GameSpot may receive revenue from affiliate and advertising partnerships for sharing this content and from purchases through links.
Metroid Prime 4 has finally been given a proper unveiling, now renamed Metroid Prime 4: Beyond and with an announced release planned for 2025. With the long-awaited release finally on its way, it’s worth taking a look back at the story of the other Prime games. And for more, be sure to check out all the biggest Nintendo Direct announcements.
It’s been more than five years now since Nintendo shockingly revealed it was restarting development on Metroid Prime 4. In that span of time, the company has announced and released two high-profile Metroid games for Switch in Metroid Dread and Metroid Prime Remastered, keeping the series in the spotlight.
Although we currently know very little about the story of Metroid Prime 4: Beyond, one thing we can infer is that it will go in a different direction from previous titles. The first three installments in the Metroid Prime saga all revolved around Phazon, a mysterious radioactive substance capable of destroying the galaxy. Over the course of the original trilogy, Samus traveled to multiple planets afflicted by the mutagen to eliminate the corrupting substance and prevent it from falling into Space Pirate hands, culminating in a climactic confrontation against recurring nemesis Dark Samus on the Phazon homeworld.
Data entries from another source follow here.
(** * beancount.scripts.checkdeps: dependency checks and their report

    A shallow embedding of [src/python/beancount/scripts/checkdeps.py].
    The script probes the running interpreter: it reads
    [sys.version_info], imports a fixed list of modules, reads their
    [__version__] attribute and prints one report line per dependency.

    The interpreter state the script reads is gathered in a record
    [environment]; the checks are functions of it in an error monad
    (a Python exception is a [Raise]), and the printing function runs in
    a writer over the chronological list of [print] calls. *)

From Stdlib Require Import ZArith List Ascii String Lia.
From Stdlib Require Import Numbers.DecimalString.
From Stdlib Require DecimalPos DecimalZ.
Import ListNotations.

Open Scope bool_scope.
Open Scope string_scope.
Open Scope Z_scope.

(** ** Python built-ins used by the script *)

Module Py.

(** [str(n)] for an [int]. *)
Definition str (n : Z) : string := NilZero.string_of_int (Z.to_int n).

(** [sep.join(parts)]. *)
Fixpoint join (sep : string) (parts : list string) : string :=
  match parts with
  | [] => ""
  | [p] => p
  | p :: rest => p ++ sep ++ join sep rest
  end.

(** Comparison of two tuples of ints: the first position where they
    differ decides; when one is a prefix of the other the shorter one is
    the smaller. *)
Fixpoint tuple_compare (a b : list Z) : comparison :=
  match a, b with
  | [], [] => Eq
  | [], _ :: _ => Lt
  | _ :: _, [] => Gt
  | x :: a', y :: b' =>
      match Z.compare x y with
      | Eq => tuple_compare a' b'
      | c => c
      end
  end.
Lemma mth_inj a b :
  a <> [] -> inputs a ⊆ S -> inputs b ⊆ S -> length a = length b -> mth H a = mth H b -> a = b.
Proof.
  intros Ha. revert a Ha b. apply (split_ind (fun a => forall b, _ -> _ -> _ -> _ -> a = b)).
  - intros x b Ha Hb Hl E. destruct b as [|y [|]]; [done| |done].
    cbn in E. apply S_free in E; [congruence|apply Ha; cbn; set_solver|apply Hb; cbn; set_solver].
  - intros e l1 l2 H1 H2 IH1 IH2 b Ha Hb Hl E. rewrite length_app in Hl.
    assert (H3 : length (take (2 ^ e) b) = 2 ^ e) by (rewrite length_take; lia).
    assert (H4 : length (drop (2 ^ e) b) = length l2) by (rewrite length_drop; lia).
    rewrite <-(take_drop (2 ^ e) b) in Hb, E |- *.
    pose proof (pow2_pos e).
    rewrite !(mth_split H e) in E by lia. rewrite (inputs_split e) in Ha, Hb by lia.
    apply S_free in E; [|set_solver|set_solver]. injection E as E.
    apply app_inj_1 in E as [E1 E2].
    + f_equal; [apply IH1|apply IH2]; first [done|set_solver|lia].
    + rewrite !mth_width; [done| |]; intros E'; rewrite E' in *; cbn in *; lia.
Qed.

Context (l L : list bytes).

(** What a pair of hashes at level [e] of the two trees must be. *)
Definition level_ok (e q : nat) (o w : bytes) : Prop :=
  let A := drop (q * 2 ^ e) l in
  let B := block (q * 2 ^ e) (2 ^ e) L in
  take (q * 2 ^ e) l = take (q * 2 ^ e) L /\ inputs A ⊆ S /\ inputs B ⊆ S /\
  (length w = W -> o = mth H A /\ w = mth H B) /\ (o = w -> mth H A = mth H B).

Context (l_in : inputs l ⊆ S) (L_in : inputs L ⊆ S).
(* ===== verification/Identifiers.v ===== *)
(** * Identifiers of the anoncreds objects

    [utils/qualifier.rs] and the identifiers of [domain/crypto/did.rs] and
    [domain/anoncreds/{schema,credential_definition,revocation_registry_definition}.rs]:
    how DIDs and the identifiers of schemas, credential definitions and revocation registries
    are put together, taken apart, qualified with a method and unqualified.  The verifier
    reads the issuer of a credential out of these strings.

    The newtypes of the code are strings.  The regular expressions are written out as
    functions. *)

From stdpp Require Import base list strings numbers gmap.
From Stdlib Require Import ZArith Lia Ascii.
From S2P Require Import Prelude.

Open Scope string_scope.

Definition DELIMITER : string := ":".
Definition is_delimiter (a : ascii) : bool := Ascii.eqb a ":".
Definition is_newline (a : ascii) : bool := Ascii.eqb a (ascii_of_nat 10).

(** ** Splitting and joining *)
Fixpoint split (s : string) : list string :=
  match s with
  | EmptyString => [""]
  | String a s' =>
      if is_delimiter a then "" :: split s'
      else match split s' with
           | w :: ws => String a w :: ws
           | [] => [String a ""]
           end
  end.

(** [str::split_terminator]: an empty last part is left out. *)
Fixpoint drop_empty_last (ws : list string) : list string :=
  match ws with
  | [] => []
  | [w] => match w with EmptyString => [] | _ => [w] end
  | w :: ws => w :: drop_empty_last ws
  end.
Definition split_terminator (s : string) : list string := drop_empty_last (split s).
With the Phazon saga firmly wrapped up, Metroid Prime 4 will likely pit the bounty hunter against some new galactic threat, but there are a few lingering story threads from previous games that may give us a hint as to what–or who–that could be. In the meantime, here’s a recap of the entire Metroid Prime saga up until now to refresh your memory as we await more news on Metroid Prime 4.
Spoilers for the first three Metroid Prime games follow.
First Encounter (Metroid Prime)
Though we don’t yet know where Metroid Prime 4 will fall in the series’ timeline, the entire Metroid Prime saga thus far takes place between the first Metroid and Metroid II: Return of Samus.
The story begins shortly after the events of the original Metroid. Several months after defeating Mother Brain and halting the Space Pirates’ operations on Zebes, Samus intercepts a distress signal from a derelict frigate orbiting the planet Tallon IV. Upon arriving, she discovers the ship is actually a Space Pirate research vessel, wherein the Pirates had been conducting experiments with a strange, newly discovered mutagen known as Phazon. In the course of her investigation, Samus comes face-to-face with one of these test subjects: the Parasite Queen, a monstrous creature that escaped captivity and has been wreaking havoc aboard the frigate. Samus is able to subdue the monster, but in the process inadvertently triggers the ship’s self-destruct sequence.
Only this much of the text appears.